It can be seen from Figure 3 that the excitation characteristics of the three models were very close and the deviation was smaller than the impedance characteristic. Increasing the slip will increase the flux lag angle and will hardly change the amplitude gain. In Figure 3a, neither the model nor the operating conditions in the fundamental frequency range had any effect on the amplitude-frequency characteristics of the excitation. The six curves were almost completely coincident. It can be seen from the enlarge figure that the amplitude deviation between the high slip and no-load conditions was only about 0.5 dB. The deviation in the phase-frequency characteristic Figure 3b was also much smaller than the impedance angle deviation. The series model and the traditional model were in close proximity to the parallel model curve. In detail, under the no-load condition, the lag angle of the traditional model was slightly smaller and the series model was slightly larger.
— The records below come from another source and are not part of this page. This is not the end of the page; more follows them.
(** The array of an event is there and is what installing would write. *)
Definition installed (event : string) (canonical : Value) (fields : list (string * Value)) : Prop :=
  ∃ hooks, assoc_get "hooks" fields = Some (JObj hooks) ∧
    ∃ l, Forall (λ e, managed e = false) l ∧
      assoc_get event hooks = Some (JArr (l ++ [canonical])).

Lemma merge_entry_installed changed fields event canonical :
  managed canonical = true → json_eqb canonical canonical = true → installed event canonical fields →
  merge_entry managed (inl (changed, JObj fields)) (event, canonical) = inl (changed, JObj fields).
Proof.
  intros Hv Heq (hooks & Hh & l & Hl & Ha).
  cbn [merge_entry]. rewrite event_entries_obj, Hh, Ha. simpl.
  rewrite !List.filter_app, (filter_none _ l Hl). simpl. rewrite Hv. simpl.
  rewrite Heq, app_nil_r. simpl. rewrite orb_false_r, (filter_all _ l).
  2:{ eapply Forall_impl; [exact Hl|]. intros x E. simpl. by rewrite E. }
  unfold set_event. rewrite Hh, Hh. by rewrite (map_insert_same _ _ _ Ha), (map_insert_same _ _ _ Hh).
Qed.

Lemma new_entries_installed e canonical fields others_ :
  Forall (λ x, managed x = false) others_ →
  event_entries e (JObj fields) = others_ ++ [canonical] → installed e canonical fields.
Proof.
  intros Ho He. rewrite event_entries_obj in He. unfold installed.
  destruct (assoc_get "hooks" fields) as [[| | | | | |h]|] eqn:Eh; try (by destruct others_).
  exists h. split; [done|]. exists others_. split; [done|].
  destruct (assoc_get e h) as [[| | | | |l|]|]; simpl in He; try (by destruct others_). by rewrite He.
Qed.

Lemma wf_merge events changed fields changed' s' :
  wf_json (JObj fields) → Forall (λ ec, wf_json ec.2) events →
  foldl (merge_entry managed) (inl (changed, JObj fields)) events = inl (changed', s') →
  wf_json s'.
Proof.
  intros Hw Hev. revert changed fields Hw.
  induction Hev as [|[event canonical] events Hc _ IH]; intros changed fields Hw.
  { by intros [= <- <-]. }
  cbn [foldl merge_entry]. apply IH, wf_set_event; [done|].
  apply wf_arr, Forall_app. split; [|by apply Forall_singleton].
  by apply wf_arr, wf_filter, wf_entries.
Qed.

(** ** Taking out *)

Definition entries_of (event : string) (hooks : list (string * Value)) : list Value :=
  default [] (assoc_get event hooks ≫= as_array).

Lemma strip_entry_spec changed hooks event :
  wf_json (JObj hooks) →
  ∃ changed' hooks', strip_entry managed (changed, hooks) event = (changed', hooks') ∧
    wf_json (JObj hooks') ∧
    ∀ e, entries_of e hooks' = if decide (e = event) then strip (entries_of e hooks)
                               else entries_of e hooks.
Proof.
  intros Hw. pose proof Hw as [Hd _]%wf_obj. unfold strip_entry, entries_of.
  destruct (assoc_get event hooks) as [v|] eqn:E.
  2:{ exists changed, hooks. split_and!; [done|done|]. intros e.
      destruct (decide (e = event)) as [->|]; [|done]. by rewrite E. }
  destruct v as [| | | | |arr|]; try (exists changed, hooks; split_and!; [done|done|]; intros e;
    destruct (decide (e = event)) as [->|]; [by rewrite E|done]).
  destruct (strip arr) as [|x kept] eqn:Ek.
  - eexists _, _. split; [reflexivity|]. split; [by eapply wf_remove|]. intros e.
    rewrite (assoc_get_remove _ _ _ _ Hd E).
    destruct (String.eqb_spec e event) as [->|]; [|by rewrite decide_False by done].
    rewrite decide_True, E by done. simpl. by rewrite Ek.
  - eexists _, _. split; [reflexivity|]. split.
    + apply wf_insert; [done|]. rewrite <- Ek. apply wf_filter. by apply (wf_get event (JObj hooks)).
    + intros e. destruct (decide (e = event)) as [->|Hne].
      * rewrite assoc_get_insert, E. simpl. by rewrite Ek.
      * by rewrite assoc_get_insert_ne.
Qed.

Lemma strip_loop events changed hooks :
  wf_json (JObj hooks) →
  ∃ changed' hooks', foldl (strip_entry managed) (changed, hooks) events = (changed', hooks') ∧
    wf_json (JObj hooks') ∧
    ∀ e, entries_of e hooks' = if decide (e ∈ events) then strip (entries_of e hooks)
                               else entries_of e hooks.
Proof.
  revert changed hooks. induction events as [|event events IH]; intros changed hooks Hw.
  { exists changed, hooks. split_and!; [done|done|]. intros e. rewrite decide_False; [done|].
    apply not_elem_of_nil. }
  cbn [foldl]. destruct (strip_entry_spec changed hooks event Hw) as (c1 & h1 & -> & Hw1 & He1).
  destruct (IH c1 h1 Hw1) as (c2 & h2 & -> & Hw2 & He2). exists c2, h2. split_and!; [done|done|].
  intros e. rewrite He2, He1. destruct (decide (e ∈ events)) as [Hin|Hni].
  - rewrite (decide_True (P := e ∈ event :: events)) by (by right).
    destruct (decide (e = event)); [apply filter_idem|done].
  - destruct (decide (e = event)) as [->|Hne]; [by rewrite decide_True by (by left)|].
    rewrite decide_False; [done|]. by intros [?|?]%elem_of_cons.
Qed.

Lemma remove_entries_spec fields :
  wf_json (JObj fields) →
  let u := (remove_entries managed (JObj fields)).2 in
  wf_json u ∧ (∀ k, k ≠ "hooks" → json_get k u = assoc_get k fields) ∧
  ∀ e, event_entries e u = others e (JObj fields).
Proof.
  intros Hw u. pose proof Hw as [Hd _]%wf_obj. unfold u, remove_entries.
  assert (∀ e, others e (JObj fields) = strip (match assoc_get "hooks" fields with
    | Some (JObj hooks) => entries_of e hooks | _ => [] end)) as Ho
    by (intros e; unfold others; by rewrite event_entries_obj).
  destruct (assoc_get "hooks" fields) as [v|] eqn:E.
  2:{ split; [done|]. split; [done|]. intros e. cbn [snd]. by rewrite Ho, event_entries_obj, E. }
  destruct v as [| | | | | |hooks]; try (split; [done|]; split; [done|]; intros e;
    cbn [snd]; by rewrite Ho, event_entries_obj, E).
  pose proof (wf_get "hooks" (JObj fields) _ Hw E) as Hh.
  destruct (strip_loop (hooks.*1) false hooks Hh) as (ch & hooks' & -> & Hw' & He). simpl.
  assert (∀ e, entries_of e hooks' = strip (entries_of e hooks)) as He'.
  { intros e. rewrite He. destruct (decide (e ∈ hooks.*1)) as [|Hn]; [done|].
    unfold entries_of. by rewrite assoc_get_none. }
  clear He. destruct hooks' as [|x hooks'].
  - split; [by eapply wf_remove|]. split.
    + intros k Hk. rewrite (assoc_get_remove _ _ _ _ Hd E). by destruct (String.eqb_spec k "hooks").
    + intros e. rewrite Ho, event_entries_obj, (assoc_get_remove _ _ _ _ Hd E). simpl. apply (He' e).
  - split; [by apply wf_insert|]. split.
    + intros k Hk. by apply assoc_get_insert_ne.
    + intros e. rewrite Ho, event_entries_obj, assoc_get_insert. apply (He' e).
Qed.

(** Installing into settings of a shape that can be merged into, installing again,
    and taking out. *)
Lemma entries_come_and_go events changed fields :
  NoDup events.*1 → Forall (λ ec, managed ec.2 = true ∧ json_eqb ec.2 ec.2 = true ∧ wf_json ec.2) events →
  hooks_ok fields → wf_json (JObj fields) →
  ∃ changed' fields',
    foldl (merge_entry managed) (inl (changed, JObj fields)) events = inl (changed', JObj fields') ∧
    let s := JObj fields' in
    let u := (remove_entries managed s).2 in
    (∀ event, event_entries event s
       = match wanted_entry event events with
         | Some canonical => others event (JObj fields) ++ [canonical]
         | None => event_entries event (JObj fields)
         end) ∧
    (∀ k, k ≠ "hooks" → json_get k s = assoc_get k fields ∧ json_get k u = assoc_get k fields) ∧
    foldl (merge_entry managed) (inl (false, s)) events = inl (false, s) ∧
    (∀ event, event_entries event u = others event (JObj fields)) ∧
    wf_json s ∧ wf_json u.
Proof.
  intros Hnd Hall Hok Hw.
  destruct (merge_loop events changed fields Hnd Hok) as (ch & fs & Hfold & Hok' & Hk & He).
  assert (wf_json (JObj fs)) as Hws.
  { refine (wf_merge _ _ _ _ _ Hw _ Hfold). eapply Forall_impl; [exact Hall|]. by intros ? (_ & _ & ?). }
  exists ch, fs. split; [exact Hfold|].
  destruct (remove_entries_spec fs Hws) as (Hwu & Hku & Heu).
  split; [exact He|]. split; [|split; [|split; [|done]]].
  - intros k Hne. split; [by apply Hk|]. rewrite Hku by done. by apply Hk.
  - assert (Forall (λ ec, installed ec.1 ec.2 fs) events) as Hin.
    { apply Forall_forall. intros [e c] Hin. simpl. specialize (He e).
      apply (assoc_get_elem e c events Hnd) in Hin. unfold wanted_entry in He. rewrite Hin in He.
      eapply new_entries_installed; [|exact He].
      apply Forall_forall. intros x [_ Hx]%list_elem_of_In%filter_In. by apply negb_true_iff in Hx. }
    clear -Hall Hin. induction Hin as [|[e c] events Hi _ IH]; [done|]. cbn [foldl].
    apply Forall_cons in Hall as [(Hm & Heq & _) Hall]. rewrite merge_entry_installed by done. by apply IH.
  - intros event. rewrite Heu. unfold others at 1. rewrite He. unfold wanted_entry.
    destruct (assoc_get event events) as [c|] eqn:E; [|done].
    rewrite List.filter_app. unfold others. rewrite filter_idem. simpl.
    assert (managed c = true) as ->; [|by rewrite app_nil_r].
    apply assoc_get_split in E as (l1 & l2 & -> & _).
    apply Forall_app in Hall as [_ [(? & _) _]%Forall_cons]. done.
Qed.
End Managed.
Under the heavy load condition, the lag angle of the traditional model swung near the parallel model and that of the series model was slightly larger, but the maximum error was only about 1°. The results show that the ILS had less influence on the excitation and the flux had a characteristic of large damping. It can be seen that the observation error of traditional flux observer was not large, and the current control deviation will be the main reason that affects the control performance. Since the ILS affects the excitation branch in the series model, the simplification of the dynamic model will have some distortion in the excitation characteristics, and the phase deviation of the traditional model is comparable to the series model occasionally.

4.2. ILS Characteristics

The ILS ratio function curve in logarithmic coordinates is plotted as shown in Figure 4. It can be seen in Figure 4 that the ILS of the series model was smaller than that of the parallel model. It means that the model transformation had some deviations in the expression of ILS. In detail, the ILS under heavy load condition was relatively stable, and the gain value in the fundamental frequency range was basically −1.9 dB above and below; while under no-load conditions, it was weakly attenuated with increasing frequency, and the fundamental frequency gain was approximately −1.998 dB. The actual gains under the two operating conditions were not significantly different, with all being around 0.8. From (11), since the flux deviation is very small, the difference mainly comes from the transfer function (10). Similar to the impedance characteristic, if the deviation of the leakage inductance is completely omitted in the transfer function, the ILS ratio is approximately 20%. The deviation should essentially be related to the two approximations from parallel to series conversion and series circuit to state Equation conversion, and as a quadratic quantity, the power has an amplification effect on the error. In Section 4.1, the amplitude was less affected by the load than the phase in each transfer relationship. The power is equivalent to the product of the square of the current vector magnitude and the resistance, as a result, the ILS ratio should be less affected by the load.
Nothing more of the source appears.